Using Elixir for Data Science and Machine Learning

I see that this post is from 2016 and quite a lot has probably changed since then. I’m curious to hear your experiences with using Elixir/Erlang for AI and neural networks since then, if you’re still at it.

2 Likes

I stumbled upon these amazing blog post by @TheQuengineer :

http://www.automatingthefuture.com/blog/2017/2/20/deep-learning-building-and-training-a-multi-layered-neural-network-in-elixir

http://www.automatingthefuture.com/blog/2016/11/30/training-elixir-processes-to-learn-like-neurons

Perhaps they will be useful to others who follow this thread.

3 Likes

This is going to sound harsh, but those posts seem quite naive - a three layer neural network is not “deep learning”, and using Erlang/Elixir processes as individual neurons would scale terribly. DL networks are essentially a pipeline of tensors that transform input tensors into output tensors. Horizontal scaling via distributed computing is horribly inefficient for this - you need massive hardware parallelism, e.g., GPUs via CUDA. Elixir might have some promise as a front end to TensorFlow or another C/C++/Rust library, but IMO implementing things in pure Elixir is a non-starter for anything but toy problems.

6 Likes

Yes, I agree with what you’re saying, @jamesnorton. I found those articles to be interesting nonetheless, despite the limited practical utility of the proposed approach.

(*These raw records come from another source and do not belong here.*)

(* ===== verification/VoteStakeTracker.v ===== *)
(** * The stake that voted for a block

    Models [core/src/vote_stake_tracker.rs]: the votes seen for a block, each
    account counted once, and which of some fractions of the total stake a vote
    has just reached.  Optimistic confirmation acts on that report, so it must
    come exactly once. *)

From S2P Require Import Prelude F64 Account.

Module vote_stake_tracker.

Record VoteStakeTracker : Type := mkTracker {
  voted : gset Pubkey;
  stake : Z;
}.

Definition VoteStakeTracker_default : VoteStakeTracker := mkTracker ∅ 0.

Definition threshold_stake (total_stake : Z) (threshold : f64) : Z := f64_to_u64 (f64_mul (f64_of_Z total_stake) threshold).

(** The new tracker, the thresholds the vote reached, and whether it is new. *)
Definition add_vote_pubkey (vote_pubkey : Pubkey) (vote_stake total_stake : Z) (thresholds_to_check : list f64) (t : VoteStakeTracker)
  : VoteStakeTracker * (list bool * bool) :=
  let is_new := negb (bool_decide (vote_pubkey ∈ voted t)) in
  if is_new then
    let old_stake := stake t in
    let new_stake := add64 (stake t) vote_stake in
    (mkTracker ({[vote_pubkey]} ∪ voted t) new_stake,
     ((λ threshold,
         let s := threshold_stake total_stake threshold in
         (old_stake <=? s) && (s <? new_stake)) <$> thresholds_to_check, is_new))
  else (t, (replicate (length thresholds_to_check) false, is_new)).

(** ** Sequences of votes *)

Section votes.
Context (total_stake : Z) (thresholds : list f64).

Fixpoint add_votes (l : list (Pubkey * Z)) (t : VoteStakeTracker) : VoteStakeTracker * list (list bool * bool) :=
  match l with
  | [] => (t, [])
  | (k, s) :: l' =>
      let '(t, r) := add_vote_pubkey k s total_stake thresholds t in
      let '(t, rs) := add_votes l' t in (t, r :: rs)
  end.

(** The first vote of every account. *)
Fixpoint first_votes (seen : gset Pubkey) (l : list (Pubkey * Z)) : list (Pubkey * Z) :=
  match l with
  | [] => []
  | (k, s) :: l' => if decide (k ∈ seen) then first_votes seen l' else (k, s) :: first_votes ({[k]} ∪ seen) l'
  end.

(** How often the threshold at [i] is reported. *)
Definition reports (i : nat) (rs : list (list bool * bool)) : nat := length (filter (λ r, r.1 !! i = Some true) rs).

Lemma add_votes_spec l t :
  0 <= stake t → Forall (λ x, 0 <= x.2) l → stake t + sum_with snd l <= u64_max →
  let '(t', rs) := add_votes l t in
  stake t' = stake t + sum_with snd (first_votes (voted t) l) ∧ stake t <= stake t' ∧ voted t' = voted t ∪ list_to_set l.*1 ∧
  (∀ i th, thresholds !! i = Some th →
    let s := threshold_stake total_stake th in
    reports i rs = if decide (stake t <= s < stake t') then 1%nat else 0%nat).
Proof.
  intros H0 Hl. revert t H0. induction Hl as [|[k s] l Hs Hl IH]; intros t H0 Hb; cbn [add_votes].
  { split_and!; [unfold sum_with; cbn; lia|lia|set_solver|]. intros i th _. cbn zeta. rewrite decide_False by lia. done. }
  assert (0 <= sum_with snd l) by (by apply sum_with_nonneg). cbn [snd] in Hs.
  assert (sum_with snd ((k, s) :: l) = s + sum_with snd l) as Hsum by done. unfold add_vote_pubkey. cbn [first_votes].
  destruct (bool_decide_reflect (k ∈ voted t)) as [Hk|Hk]; cbn [negb].
  - specialize (IH t H0 ltac:(lia)). destruct (add_votes l t) as [t' rs]. destruct IH as (H1 & H2 & H3 & H4).
    rewrite decide_True by done. split_and!; [done|done|set_solver|].
    intros i th Hi. cbn zeta. specialize (H4 i th Hi). cbn zeta in H4. rewrite <-H4. unfold reports.
    rewrite filter_cons_False; [done|]. cbn. intros [? _]%lookup_replicate. done.
  - assert (add64 (stake t) s = stake t + s) as Hadd by (unfold add64, wrap64; rewrite Z.mod_small; unfold u64_max in *; lia).
    rewrite Hadd. specialize (IH (mkTracker ({[k]} ∪ voted t) (stake t + s))). cbn [stake voted] in IH.
    specialize (IH ltac:(lia) ltac:(lia)). destruct (add_votes l _) as [t' rs]. destruct IH as (H1 & H2 & H3 & H4).
    rewrite decide_False by done. split_and!.
    + rewrite H1. change (sum_with snd ((k, s) :: ?x)) with (s + sum_with snd x). lia.
    + lia.
    + set_solver.
    + intros i th Hi. cbn zeta. specialize (H4 i th Hi). cbn zeta in H4. unfold reports in *. set (ts := threshold_stake total_stake th) in *.
      rewrite filter_cons. cbn [fst]. rewrite list_lookup_fmap, Hi. cbn [fmap option_fmap option_map]. fold ts.
      destruct (Z.leb_spec (stake t) ts), (Z.ltb_spec ts (stake t + s)); cbn [andb];
        destruct (decide (Some _ = Some true)); try done; cbn [length]; rewrite H4; repeat case_decide; try done; lia.
Qed.

(** C29. However often and in whatever order accounts vote, the tracked stake
    is that of the first vote of every account, and each threshold is reported
    exactly once if the stake passes it, and never otherwise.  The stakes add
    up within [u64]. *)
Theorem thresholds_reached_once l :
  Forall (λ x, 0 <= x.2) l → sum_with snd l <= u64_max →
  let '(t, rs) := add_votes l VoteStakeTracker_default in
  voted t = list_to_set l.*1 ∧ stake t = sum_with snd (first_votes ∅ l) ∧
  ∀ i th, thresholds !! i = Some th →
    reports i rs = if decide (threshold_stake total_stake th < stake t) then 1%nat else 0%nat.
Proof.
  intros Hl Hb. pose proof (add_votes_spec l VoteStakeTracker_default ltac:(done) Hl Hb) as H.
  destruct (add_votes l _) as [t rs]. destruct H as (H1 & _ & H3 & H4). cbn [stake voted VoteStakeTracker_default] in *.
  split_and!; [set_solver|lia|]. intros i th Hi. rewrite (H4 i th Hi). cbn zeta. apply decide_ext.
  pose proof (f64_to_u64_range (f64_mul (f64_of_Z total_stake) th)) as [? _]. unfold threshold_stake. lia.
Qed.
End votes.

(** ** Four votes

    Ten lamports of total stake; two thirds of it are six. *)

Module example.
Definition two_thirds : f64 := Eval vm_compute in f64_of_ratio 2 3.
Definition seen : list (Pubkey * Z) := [(1, 4); (2, 2); (1, 4); (3, 1); (4, 3)].

Lemma thresholds_reached_once_witness :
  let '(t, rs) := add_votes 10 [two_thirds; f64_of_Z 0] seen VoteStakeTracker_default in
  stake t = 10 ∧ reports 0 rs = 1%nat.
Proof.
  pose proof (thresholds_reached_once 10 [two_thirds; f64_of_Z 0] seen) as H.
  specialize (H ltac:(apply (bool_decide_unpack _); vm_compute; exact I) ltac:(vm_compute; done)).
  assert (stake (add_votes 10 [two_thirds; f64_of_Z 0] seen VoteStakeTracker_default).1 = 10) as Hs by (vm_compute; done).
  destruct (add_votes 10 [two_thirds; f64_of_Z 0] seen VoteStakeTracker_default) as [t rs].
  destruct H as (_ & _ & H). cbn in Hs. split; [exact Hs|]. rewrite (H 0%nat two_thirds eq_refl), Hs.
  assert (threshold_stake 10 two_thirds = 6) as -> by (vm_compute; done). done.
Defined.
End example.
End vote_stake_tracker.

I don’t see many blog posts and articles about using Elixir for machine learning and deep learning in particular, likely due to the limitations you mentioned. I’m easily excited.

I welcome any writings on the subject, if only as food for thought :slight_smile:

As you can see in my post above from a couple of days ago, I share your concerns about the computational aspects of machine learning in pure Elixir, accessing GPUs via CUDA, etc.

Personally, I’m more hopeful about the possibilities of using Elixir for the non-computational and operational aspects of data science, such as data gathering and wrangling, model serving/exposure, model distribution for federated/collaborative learning, monitoring model behaviour, etc.

1 Like

I am not a Data Scientist but interested in the subject and stumbled upon this library. Have not tried or tested it but since it was mentioned that for any serious machine learning you would need access to CUDA for GPU processing I thought this could be of interest to you.

The library has not been updated in a while but it seems someone already looked into CUDA bindings for Elixir/Erlang.

2 Likes

OpenCL seems better than CUDA as then you’d be able to use other streaming processing, FPGA’s, etc… etc… CUDA locks you in to nVidia hardware only when there is so much other available hardware. Even if you did just want to constraint yourself to GPU’s then Vulkan’s compute layer would be the way to go, not CUDA.

1 Like

This Erlang library for OpenCl might be worth checking out then. Its been around for a while it seems but has been recently updated https://github.com/tonyrog/cl. Should be semi-compatible with Elixir.

2 Likes

Disclaimer: I’m not a GPGPU expert. Please be skeptical about what I’m about to say.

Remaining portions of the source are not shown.